Rio Tinto said it also remained confident in the iron ore outlook in China.
“Although the rate of GDP growth in China is more immediately slowing we remain confident on the basis of the figures we have seen of a soft landing, with solid growth for this year,” David Joyce, Rio’s managing director expansion projects, told the conference.
He said the world’s iron ore mines would have to produce an extra 100 million tonnes annually to meet Chinese demand in the next seven years, with global supply “still significantly lag[ging] behind possible consumption.”

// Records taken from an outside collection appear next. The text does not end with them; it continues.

(** ** An example *)

Module Example.

Definition written_args : list written :=
  [Written (lit "path") Single (lit "/incoming"); Written (lit "to") Grouped (lit "two words"); Written (lit "reason") Multiple (lit "is a dupe")].

End Example.
Import Example.

Lemma Parse_print_example :
  Parse [(lit "path", Single); (lit "to", Grouped); (lit "reason", Multiple)] (print_args written_args) =
    Ok [(lit "path", lit "/incoming"); (lit "to", lit "two words"); (lit "reason", lit "is a dupe")].
Proof.
  apply (Parse_print written_args); [discriminate| |split; [discriminate|split; [discriminate|exact I]]].
  repeat constructor; first [discriminate|apply has_char_false; reflexivity].
Defined.
Lemma CalculateNukees_loop_spec l nukees total :
  sorted nukees →
  let '(ns, t) := CalculateNukees_loop l nukees total in
  sorted ns ∧ (∀ uid, nukee_at uid ns = counted_on uid l (nukee_at uid nukees)) ∧
  t = total + kBytes_of (visible_files l).
Proof.
  revert nukees total. induction l as [|e l IH]; intros nukees total Hs; cbn [CalculateNukees_loop].
  - split; [done|]. split; [intros uid; reflexivity|]. cbn. lia.
  - destruct (counts e) eqn:Hc.
    + specialize (IH (at_nukee (e_owner e) (add_file (Z.quot (e_size e) 1024)) nukees) (total + Z.quot (e_size e) 1024)
                     ltac:(by apply at_nukee_sorted)).
      destruct (CalculateNukees_loop l _ _) as [ns t]. destruct IH as (Hns & Hat & ->). split; [done|]. split.
      * intros uid. rewrite Hat, at_nukee_find by done. destruct (Z.eqb_spec uid (e_owner e)) as [->|Hne].
        -- by apply counted_on_cons.
        -- unfold counted_on, owned. rewrite filter_cons_False; [done|]. intros [_ He]. by apply Hne.
      * unfold visible_files. rewrite filter_cons_True by done. rewrite kBytes_of_cons. lia.
    + specialize (IH nukees total Hs). destruct (CalculateNukees_loop l nukees total) as [ns t].
      destruct IH as (Hns & Hat & ->). split; [done|]. split.
      * intros uid. rewrite Hat. unfold counted_on, owned. rewrite filter_cons_False; [done|]. intros [He _]. congruence.
      * unfold visible_files. rewrite filter_cons_False by congruence. done.
Qed.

“Five hundred million tonnes is required to satisfy expected demand growth and 200 million tonnes to replace high-cost supply exit,” he said.
Ashby said BHP was poised to respond to cooling demand, but “we haven’t slowed down any of the work that allows us to make a decision,” adding that its iron ore expansion project was going “full steam ahead.”
BHP chief Marius Kloppers warned last month that the company stood ready to scale back production at unprofitable operations as commodity prices fluctuated.
Iron ore had been the exception, with Kloppers saying it would take a “fairly big event” to knock expansion plans off course because freight costs were low and shipments were expected to be profitable even if prices softened.
By 2050 Ashby said 73 percent of China’s 1.4 billion population was expected to be urbanized, compared with 47 percent in 2010. Car production was forecast to boom 155 percent by 2025 to 28 million units per year.
Ashby said China’s steel production capacity would hit 1.1 billion tonnes by 2025, compared with 700 million tonnes presently.